In Which I Lay My Head On the Guillotine

March 19, 2008

I am totally going to get thrashed for what I’m about to say, I know it.  But I am so frustrated this morning that I have to talk about it here.  And so I walk in full well knowing what lies ahead in terms of response to this entry.
I don’t talk politics much.  It is very, very hard for people to take off the lens of what they believe politically and truly analyze what is being said or done.  I have never, ever declared here who I am voting for in the presidential election.  And I will not share that information until after I have voted. 
I live in Illinois, where I feel that saying anything negative about Obama will incur the wrath of God Almighty.  I feel like I am not allowed to have a voice.  That I am not allowed to wonder, or question, or disagree, without someone going on the impassioned defensive. 
I want someone to say to me, “Interesting, why do you feel that why?”  Not, YOU ARE WRONG!! WRONG WRONG WRONG!
The best way I can sum it up is what I just wrote in an e-mail to a friend about the Philly speech from yesterday:
One of the things that is killing me is that by questioning Obama’s speech, the automatic assumption has been that I didn’t read it. 
I understand that Pastor Wright was a human being, and a sometimes angry one at that.  I am a person who left a church I was baptized in AS AN ADULT because I cannot find a spiritual leader I agree with deep in my heart.  So how Obama can raise his entire family in a church where the leader’s admitted residual anger is counter productive to the nation he is trying to build utterly confuses me. 
It is okay to be angry, certainly.  My grandparents still think “colored” people are suspect, and I love them very much.  But leading a spiritual center is far different from just being my grandparents.  If they headed up a church, I wouldn’t go there either.
That is what I feel Obama failed to address.  Sure, you can love your Pastor and see him like a father.  But why would you continue to attend a church where there obviously exists a hatred and anger that is counter to what you say you are trying to build for a nation?

It doesn’t matter what I write here, the answers will be the same across the board.  It is right there in the speech! It wasn’t for me.  I’m not saying it wasn’t a good speech, it was a great speech.  But I am still left with questions.  And so we agree to disagree…I hope…

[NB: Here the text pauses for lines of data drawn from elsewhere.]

Lemma engine_step_kept st st' : engine_step st st' → engine_wf st.2 →
  engine_wf st'.2 ∧ sessions_kept st.2 st'.2.
Proof.
  intros [batch w e Hn|level w e Ho|tx op [w e]|tx w e Hn|tx [w e]|event w e Hn] Hwf; simpl in Hwf.
  - by apply write_kept.
  - by apply begin_kept.
  - by apply stage_kept.
  - by apply commit_kept.
  - by apply rollback_kept.
  - by apply consolidate_kept.
Qed.

Lemma engine_reachable st st' : rtc engine_step st st' → engine_wf st.2 →
  engine_wf st'.2 ∧ sessions_kept st.2 st'.2.
Proof.
  induction 1 as [st|st1 st2 st3 Hstep _ IH]; intros Hwf; [split; [done|apply sessions_kept_refl]|].
  destruct (engine_step_kept _ _ Hstep Hwf) as [Hwf2 Hk2]. destruct (IH Hwf2) as [Hwf3 Hk3].
  split; [done|]. by eapply sessions_kept_trans.
Qed.

#[global] Instance transaction_id_of_inj : Inj (=) (=) transaction_id_of.
Proof. intros i j [= Heq]. by apply (inj pretty). Qed.

(** What a transaction sees under an id: its own writes over a base. *)
Definition overlay {K V} `{Countable K} (overrides : gmap K (option V)) (base : K → option V) (k : K)
    : option V :=
  match overrides !! k with Some v => v | None => base k end.

Lemma begin_session level e : engine_wf e →
  let e1 := (begin_transaction level e).2 in
  let tx := ts_transaction_id (begin_transaction level e).1 in
  ∃ s, e_transactions e1 !! tx = Some s ∧ ses_started_at_revision s = e_commit_revision e ∧
    tx = transaction_id_of (e_next_transaction_ordinal e) ∧
    (∀ id, base_node e1 (e_commit_revision e) id = (e_maps e).1 !! id) ∧
    (∀ id, base_edge e1 (e_commit_revision e) id = (e_maps e).2 !! id).
Proof.
  intros Hwf. simpl. rewrite lookup_insert_eq. eexists. split; [done|]. split; [done|].
  split; [done|]. split; intros id; [exact (base_node_current e id Hwf)|exact (base_edge_current e id Hwf)].
Qed.

End snapshot_isolation.
(** The segments listed are named after LSNs the manifest covers. *)
Lemma manifest_delta_elem p : p ∈ manifest_delta_segment_paths l m →
  ∃ a b, p = delta_segment_path l a b ∧ (a ≤ b)%N ∧ (b ≤ covered_lsn m)%N.
Proof.
  unfold manifest_delta_segment_paths, sort_paths. rewrite merge_sort_Permutation, list_elem_of_fmap.
  intros (f & -> & [Hpre Hf]%list_elem_of_filter). apply elem_of_btree_values in Hf as [key Hf].
  pose proof (mo_keys _ Hm _ _ Hf) as Hkey. rewrite Hkey in Hpre.
  destruct (mo_deltas _ Hm key (ex_intro _ f Hf) Hpre) as (a & b & -> & Hab & Hb). exists a, b.
  split; [|done]. rewrite Hkey. apply delta_path_join; lia.
Qed.

Context (first ck : N) (sum : N).
Hypothesis Hfirst : (covered_lsn m < first)%N.
Hypothesis Hck : (first ≤ ck)%N.
Hypothesis Hck_max : (ck ≤ u64_max)%N.

Lemma delta_relative_prefix a b : String.prefix "deltas/" (delta_relative a b) = true.
Proof. done. Qed.

Lemma delta_relative_ne a b : (a < first)%N → delta_relative a b ≠ delta_relative first ck.
Proof.
  intros Ha Heq. destruct (delta_path_le l a b first ck Ha) as [_ Hne]; [lia|].
  apply Hne. by apply (inj (String.app "deltas/")).
Qed.

Lemma segment_fresh : m_files m !! delta_relative first ck = None.
Proof.
  destruct (m_files m !! delta_relative first ck) as [f|] eqn:Hf; [|done]. exfalso.
  destruct (mo_deltas _ Hm _ (ex_intro _ f Hf) (delta_relative_prefix _ _)) as (a & b & Heq & ? & ?).
  symmetry in Heq. revert Heq. apply delta_relative_ne. lia.
Qed.

Definition extended : Manifest := manifest_insert (delta_relative first ck) sum m.
Lemma exact_delete_ok R n ix : buckets (candidate_ids_by_name ix) R →
  buckets (candidate_ids_by_name (exact_delete_node n ix)) (λ name id, R name id ∧ id ≠ node_id n).
Proof.
  intros [Hn He]. unfold exact_delete_node. cbn [candidate_ids_by_name]. apply buckets_retain.
  - intros k l. rewrite lookup_fmap. intros (ids & Hk & ->)%fmap_Some. apply list.NoDup_filter. by eapply Hn.
  - intros k v. rewrite lookup_fmap, <-He. destruct (candidate_ids_by_name ix !! k); simpl.
    + apply elem_of_remove_value.
    + rewrite elem_of_nil. tauto.
Qed.

(** A loop over the spaces transforms each. *)
Lemma each_space_spec f m h name sp' : (each_space f (m, h)).1 !! name = Some sp' →
  ∃ sp h0, m !! name = Some sp ∧ sp' = (f name (sp, h0)).1.
Proof.
  unfold each_space. intros Hres. cbn [fst] in Hres.
  enough (Hgen : ∀ l st, (foldl (put_space f) st l).1 !! name = Some sp' →
    (∃ sp h1, (name, sp) ∈ l ∧ sp' = (f name (sp, h1)).1) ∨ (¬ (name ∈ l.*1) ∧ st.1 !! name = Some sp')).
  { destruct (Hgen _ _ Hres) as [(sp & h1 & Hin & ->)|[Hnin Hm]].
    - apply elem_of_btree_entries in Hin. eauto.
    - destruct Hnin. apply (elem_of_btree_keys m name). eauto. }
  clear Hres. induction l as [|[name0 sp0] l IH]; intros [m0 h0] Hres.
  - right. split; [apply not_elem_of_nil|done].
  - simpl in Hres. unfold put_space at 2 in Hres. simpl in Hres.
    destruct (f name0 (sp0, h0)) as [sp1 h1] eqn:Hf.
    apply IH in Hres as [(sp & h2 & Hin & ->)|[Hnin Hm]].
    + left. exists sp, h2. split; [by right|done].
    + simpl in Hm. destruct (decide (name0 = name)) as [->|Hne].
      * left. rewrite lookup_insert_eq in Hm. simplify_eq. exists sp0, h0. split; [left|by rewrite Hf].
      * right. rewrite lookup_insert_ne in Hm by done. csimpl. rewrite elem_of_cons. naive_solver.
Qed.

Lemma space_delete_ok nodes nodes' n name sp h : set_at (node_id n) None nodes nodes' →
  space_ok nodes name sp → space_ok nodes' name (space_delete_node n (sp, h)).1.
Proof.
  intros Hn [Hnd He]. split; simpl; [by apply list.NoDup_filter|].
  intros id [Hin Hne]%elem_of_remove_value. rewrite (Hn id), decide_False by done. by apply He.
Qed.

Lemma space_upsert_ok nodes nodes' n name sp h : nodes' (node_id n) = Some n →
  (∀ id, id ≠ node_id n → nodes' id = nodes id) →
  space_ok nodes name sp → space_ok nodes' name (space_upsert_node name n (sp, h)).1.
Proof.
  intros Hnew Hold [Hnd He].
  assert (Hkeep : ∀ id, id ∈ remove_value (node_id n) (sp_candidate_ids sp) →
    ∃ n', nodes' id = Some n' ∧ is_Some (vector n' name)).
  { intros id [Hin Hne]%elem_of_remove_value. rewrite Hold by done. by apply He. }
  assert (Hpush : is_Some (vector n name) → ∀ id, id ∈ push_unique (sp_candidate_ids sp) (node_id n) →
    ∃ n', nodes' id = Some n' ∧ is_Some (vector n' name)).
  { intros Hv id. destruct (push_unique_spec _ (node_id n) Hnd) as (_ & _ & ->).
    intros Hin. destruct (decide (id = node_id n)) as [->|Hne]; [eauto|].
    apply Hkeep. apply elem_of_remove_value. naive_solver. }
  unfold space_upsert_node, space_delete_node.
  destruct (vector n name) as [v|] eqn:Hv; [destruct (sp_dimension sp) as [d|]|].
  - destruct (length v =? d)%nat.
    + destruct (runtime_set _ _ _ _) as [r h']. split; simpl; [by apply push_unique_spec|eauto].
    + split; simpl; [by apply list.NoDup_filter|done].
  - split; simpl; [by apply push_unique_spec|eauto].
  - split; simpl; [by apply list.NoDup_filter|done].
Qed.

Lemma hnsw_upsert_ok nodes nodes' n ix h : nodes' (node_id n) = Some n →
  (∀ id, id ≠ node_id n → nodes' id = nodes id) → map_Forall (space_ok nodes) (spaces ix) →
  map_Forall (space_ok nodes') (spaces (hnsw_upsert_node n (ix, h)).1).
Proof.
  intros Hnew Hold Hall. unfold hnsw_upsert_node.
  set (st := each_space _ _).
  assert (Hst : map_Forall (space_ok nodes') st.1).
  { intros name sp' (sp & h0 & Hin & ->)%each_space_spec. eapply space_upsert_ok; eauto. }
  clearbody st. assert (Hfold : map_Forall (space_ok nodes')
    (foldl (upsert_space n) st (btree_keys (node_vectors n))).1).
  { revert st Hst. induction (btree_keys (node_vectors n)) as [|name names IH]; intros st Hst; [done|].
    cbn [foldl]. apply IH. unfold upsert_space.
    set (sp := default _ _). pose proof (space_upsert_ok nodes' nodes' n name sp st.2 Hnew) as Hsp.
    destruct (space_upsert_node name n (sp, st.2)) as [sp1 h2].
    apply map_Forall_insert_2; [|done]. apply Hsp; [done|].
    unfold sp. destruct (st.1 !! name) eqn:Hk; simpl; [by apply Hst|]. split; simpl; [constructor|].
    intros id Hid. by apply elem_of_nil in Hid. }
  destruct (foldl _ _ _) as [m h']. intros k sp'. cbn [fst spaces set_spaces]. rewrite lookup_retain_nonempty.
  intros (sp1 & Hk & Hsp)%bind_Some. destruct (is_nil _); simplify_eq. by apply Hfold.
Qed.

Lemma vector_upsert_ok nodes nodes' n v h : set_at (node_id n) (Some n) nodes nodes' →
  vectors_agree nodes v → vectors_agree nodes' (vector_upsert_node n (v, h)).1.
Proof.
  intros Hn. destruct v as [ix|ix].
  - intros Hb%(exact_upsert_ok _ n). eapply buckets_iff; [done|]. intros name id. simpl.
    rewrite (Hn id). case_decide; naive_solver.
  - intros Hall. assert (Hok : map_Forall (space_ok nodes') (spaces (hnsw_upsert_node n (ix, h)).1)).
    { apply (hnsw_upsert_ok nodes); [by rewrite (Hn _), decide_True| |done].
      intros id Hid. by rewrite (Hn id), decide_False. }
    revert Hok. unfold vector_upsert_node. by destruct (hnsw_upsert_node n (ix, h)).
Qed.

ETA:  From another conversation, replace “Racisim” with anything else and hopefully it helps distill my point:
If the issue was that we shouldn’t eat eggs or that no one should mow their lawn, it wouldn’t matter. If Obama said some people think we should mow our lawn and some people don’t, but I won’t follow the spiritual teachings of a person who believes we should be angry at people who come over and mow our lawn when we don’t want our lawn mowed because it is unproductive–well, then I would understand better.
We can talk about mowing the lawn all day long, but when you allow someone who feels differently from you about mowing your lawn to become your spiritual leader, that is troubling to me.